Cruciferous vegetables have been extensively studied in terms of their significant effects on lung, pancreatic, colorectal, stomach, ovarian, breast, and bladder cancer.

Among the family of cruciferous, cabbage has displayed protective effects on breast, colon, pancreatic, and rectal cancer. A case-control study on Polish women showed that consuming red, raw, and cooked cabbage significantly reduced the risk of breast cancer (3). Similarly, an epidemiological review concluded that consuming cruciferous vegetables like cabbage is associated with reduced prostate cancer risk (4).

Heart health: 

The oxidation of LDL in the blood forms foam cells and atherosclerosis (hardening of arteries) and increases the risk of cardiovascular diseases. Since cabbage is rich in antioxidants, it protects the heart by preventing lipid peroxidation. This was confirmed in a study where the participants consumed red and black cabbage for two weeks; their results showed a reduction in LDL levels, total cholesterol, and oxidized LDL.

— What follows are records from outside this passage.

Definition apply_opt (o : opt) (c : cfg) : option cfg :=
  let a := c_args c in
  match o with
  | Sec _ s => Some (with_args c (set_sec a s))
  | CreatedAt n => apply_num c n (fun t => set_flag (set_created_at a t) HAS_CREATED_AT)
  | Kind n => apply_num c n (fun k => set_flag (set_kind a (to_signed 32 k)) HAS_KIND)
  | Envelope => Some (with_args c (set_flag a HAS_ENVELOPE))
  | Tags t =>
      if has a HAS_DIFFICULTY || c_added c then None else Some (with_args c (set_explicit a t))
  | TagE v => apply_tag c (cs "e") v
  | TagP v => apply_tag c (cs "p") v
  | TagT v => apply_tag c (cs "t") v
  | Tag k v => if bool_decide (is_Some (args_tags a)) then None else apply_tag c k v
  | MinePubkey => Some (with_args c (set_flag a HAS_MINE_PUBKEY))
  | Pow n =>
      if bool_decide (is_Some (args_tags a)) then None
      else apply_num c n (fun d => set_flag (set_difficulty a (to_signed 32 d)) HAS_DIFFICULTY)
  | Dm pk =>
      if (hex_decode pk (encrypt_to a)).1 =? 0 then None
      else Some (with_args c (set_flag (set_encrypt_to a (hex_decode pk (encrypt_to a)).2) HAS_ENCRYPT))
  | Content t => Some (with_args c (set_content a t))
  end.

Fixpoint apply_all (os : list opt) (c : cfg) : option cfg :=
  match os with [] => Some c | o :: os => apply_opt o c ≫= apply_all os end.

Definition render_all (os : list opt) : list (list Z) := concat (map render os).

(** An option without argument is not the last. *)
Definition ends_with_value (os : list opt) : bool :=
  match last os with Some o => takes_value o | None => true end.

(** ** The parser step by step *)

Lemma strtol_number s w :
  strtol s w = (Returned (number s).1, World (default (errno w) (number s).2) (entropy w) (log w)).
Proof.
  unfold strtol, number. set (x := match skip_space s with [] => _ | _ => _ end).
  clearbody x. destruct x as [neg l]. destruct w as [e en lg].
  assert (Hm : LONG_MIN < LONG_MAX) by done.
  destruct l as [|c l]; [by destruct strtol_einval|].
  destruct (is_digit c); cbn [negb]; [|by destruct strtol_einval].
  set (v := if neg then _ else _). clearbody v.
  destruct (Z.ltb_spec LONG_MAX v); cbn [orb]; [by rewrite Z.min_l, Z.max_r by lia|].
  rewrite Z.min_r by lia.
  destruct (Z.ltb_spec v LONG_MIN); [by rewrite Z.max_l by lia|by rewrite Z.max_r by lia].
Qed.
(* ===== verification/Keys.v ===== *)
(** * Keys and signatures: [gnostr.c], [include/struct_key.h], [include/random.h]

    [make_sig], [create_key], [decode_key], [xor_mix], [generate_key],
    [init_secp_context] and [sign_event].  libsecp256k1 is an interface: the
    class [Secp256k1] holds the functions the program calls, [Secp256k1Laws]
    what its documentation promises about them (sizes, signatures that verify,
    a shared secret both sides compute). *)
From S2P Require Import Prelude Hex ProofOfWork Event Process.

(** ** Showing a secret *)

(** [print_hex] of [src/nostril/random.h], with which nostril and the C++ library
    show a secret. *)
Definition print_hex (data : list Z) : proc unit := _ ← eprintf (hex_text data); eprintf [10].

#[export] Instance hex_reporter : Reporter print_hex.
Proof.
  refine {| shown := fun s => [Stderr (hex_text s); Stderr [10]] |}; [|done].
  intros s [e en l]. unfold print_hex, eprintf, emit, mbind, prog_bind. cbn. by rewrite <- app_assoc.
Defined.

(** ** The library as an interface *)

(** A function that returns 0 is [None]. *)
Class Secp256k1 := {
  keypair : Type;
  xonly_pubkey : Type;
  secp_pubkey : Type;
  keypair_create : list Z -> option keypair;
  keypair_xonly_pub : keypair -> option xonly_pubkey;
  xonly_pubkey_serialize : xonly_pubkey -> option (list Z);
  schnorrsig_sign32 : list Z -> keypair -> list Z -> option (list Z);      (* msg32, keypair, aux *)
  schnorrsig_verify : list Z -> list Z -> list Z -> bool;                  (* sig64, msg32, public key *)
  context_randomize : list Z -> bool;
  ec_seckey_verify : list Z -> bool;
  ec_pubkey_parse : list Z -> option secp_pubkey;
  (* the hash function, which gets the two coordinates, the point and the secret *)
  ecdh : (list Z -> list Z -> option (list Z)) -> secp_pubkey -> list Z -> option (list Z)
}.

(** The x coordinate of the shared point. *)
Definition shared_x `{Secp256k1} (pk : secp_pubkey) (secret : list Z) : option (list Z) :=
  ecdh (fun x y => Some x) pk secret.

(** The public key of a secret key, as [create_key] computes it. *)
Definition public_key `{Secp256k1} (secret : list Z) : option (list Z) :=
  kp ← keypair_create secret; x ← keypair_xonly_pub kp; xonly_pubkey_serialize x.

Class Secp256k1Laws `(Secp256k1) : Prop := {
  public_key_bytes secret pk : public_key secret = Some pk -> Bytes pk /\ length pk = 32%nat;
  sign_bytes msg kp aux sg : schnorrsig_sign32 msg kp aux = Some sg -> Bytes sg /\ length sg = 64%nat;
  sign_verifies secret kp pk msg aux sg :
    keypair_create secret = Some kp -> public_key secret = Some pk ->
    schnorrsig_sign32 msg kp aux = Some sg -> schnorrsig_verify sg msg pk = true;
  shared_x_bytes pk secret x : shared_x pk secret = Some x -> Bytes x /\ length x = 32%nat;
  (* both sides of an exchange compute the same x coordinate *)
  shared_x_agree s1 s2 p1 p2 q1 q2 :
    public_key s1 = Some p1 -> public_key s2 = Some p2 ->
    ec_pubkey_parse (2 :: p1) = Some q1 -> ec_pubkey_parse (2 :: p2) = Some q2 ->
    shared_x q2 s1 = shared_x q1 s2;
}.

(** ** [struct key] and its functions *)

Section Keys.
Context `{Secp256k1}.

(** The key pair is set by [create_key]. *)
Record key := Key { pair : option keypair; secret : list Z; key_pubkey : list Z }.

Definition make_sig (k : key) (id : list Z) : proc (option (list Z)) :=
  aux ← fill_random 32;
  match aux with
  | None => mret None
  | Some aux =>
      kp ← lift (pair k);
      mret (schnorrsig_sign32 id kp aux)
  end.

(** The return value and the key. *)
Definition create_key (k : key) : Z * key :=
  match keypair_create (secret k) with
  | None => (0, k)
  | Some kp =>
      let k := Key (Some kp) (secret k) (key_pubkey k) in
      match keypair_xonly_pub kp with
      | None => (0, k)
      | Some x =>
          match xonly_pubkey_serialize x with
          | None => (0, k)
          | Some pk => (1, Key (Some kp) (secret k) pk)
          end
      end
  end.

Definition decode_key (secstr : list Z) (k : key) : proc (Z * key) :=
  let '(ok, sec) := hex_decode secstr (secret k) in
  let k := Key (pair k) sec (key_pubkey k) in
  if ok =? 0 then _ ← eprintf (cs "could not hex decode secret key" ++ [10]); mret (0, k)
  else mret (create_key k).

(** [dest] may be [a] itself: position [i] is read before it is written. *)
Definition xor_mix (dest a b : list Z) (size : Z) : list Z :=
  zip_with Z.lxor (take (Z.to_nat size) a) (take (Z.to_nat size) b) ++ drop (Z.to_nat size) dest.

(** [while (1)] *)
Fixpoint generate_loop (fuel : nat) (k : key) (difficulty attempts : Z) : proc (Z * key) :=
  match fuel with
  | O => out_of_fuel
  | S fuel =>
      let '(ok, k) := create_key k in
      if ok =? 0 then mret (0, k)
      else
        let attempts := u64 (attempts + 1) in
        let bits := count_leading_zero_bits (key_pubkey k) in
        if difficulty <=? bits then _ ← emit (Mined bits attempts); mret (1, k)
        else generate_loop fuel (Key (pair k) (xor_mix (secret k) (secret k) (key_pubkey k) 32) (key_pubkey k)) difficulty attempts
  end.

(** [difficulty] is [None] for the null pointer. *)
Definition generate_key (fuel : nat) (k : key) (difficulty : option Z) : proc (Z * key) :=
  r ← fill_random 32;
  match r with
  | None => mret (0, k)
  | Some r =>
      let k := Key (pair k) r (key_pubkey k) in
      match difficulty with
      | None => mret (create_key k)
      | Some d => generate_loop fuel k d 0
      end
  end.

Definition init_secp_context : proc Z :=
  r ← fill_random 32;
  match r with None => mret 0 | Some randomize => mret (Z.b2z (context_randomize randomize)) end.

(** The return value and the event with its signature. *)
Definition set_sig (ev : nostr_event) (s : list Z) : nostr_event :=
  Event (id ev) (pubkey ev) s (content ev) (created_at ev) (kind ev) (explicit_tags ev) (tags ev).

Definition sign_event (k : key) (ev : nostr_event) : proc (Z * nostr_event) :=
  s ← make_sig k (id ev);
  match s with None => mret (0, ev) | Some s => mret (1, set_sig ev s) end.
End Keys.

(** ** The invariant of a key *)

Section Invariant.
Context `{Secp256k1Laws}.

(** A key whose parts belong together. *)
Definition key_ok (k : key) : Prop :=
  exists kp, pair k = Some kp /\ keypair_create (secret k) = Some kp /\
    public_key (secret k) = Some (key_pubkey k).

Lemma create_key_spec k :
  match public_key (secret k) with
  | Some pk => exists kp, keypair_create (secret k) = Some kp /\ create_key k = (1, Key (Some kp) (secret k) pk)
  | None => exists k', create_key k = (0, k')
  end.
Proof.
  unfold public_key, create_key. destruct (keypair_create (secret k)) as [kp|]; [|by eexists].
  rewrite bind_some. destruct (keypair_xonly_pub kp) as [x|]; [|by eexists].
  rewrite bind_some. destruct (xonly_pubkey_serialize x) as [pk|]; by eexists.
Qed.

Lemma create_key_ok k k' : create_key k = (1, k') -> key_ok k' /\ secret k' = secret k.
Proof.
  intros E. pose proof (create_key_spec k) as Hc. destruct (public_key (secret k)) as [pk|] eqn:Epk.
  - destruct Hc as (kp & Hkp & E'). rewrite E' in E. simplify_eq. split; [|done]. by exists kp.
  - destruct Hc as (k2 & E'). by rewrite E' in E.
Qed.

Lemma key_ok_bytes k : key_ok k -> Bytes (key_pubkey k) /\ length (key_pubkey k) = 32%nat.
Proof using H0. intros (kp & _ & _ & Hp). by eapply public_key_bytes. Qed.

(** The secret keys [generate_key] tries: each is the last one mixed with its
    public key. *)
Definition mixed (s pk : list Z) : list Z := xor_mix s s pk 32.

Fixpoint nth_secret (n : nat) (s : list Z) : option (list Z) :=
  match n with
  | O => Some s
  | S n => pk ← public_key s; nth_secret n (mixed s pk)
  end.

Similarly, the red and black cabbage also increases the levels of beta-carotene and lutein which may also help reduce oxidized LDL levels in the blood (5).

Type 2 diabetes:

The prevalence of diabetes worldwide is increasing rapidly, impacting 422 million people, mainly those residing in middle and low-income countries.

A diet rich in cabbage may lower your chances of developing type 2 diabetes. The major anti-diabetic components in cabbages are vitamins C, K, and E, fiber phenolic compounds, anthocyanins, and glucosinolates (6).

Blood clotting and bone health:

Cabbage is a good source of Vitamin K incorporating 76 µg in 100 grams. Vitamin K is responsible for proper blood clotting and bone health. Without it, you would be at high risk of developing bone conditions like osteoporosis.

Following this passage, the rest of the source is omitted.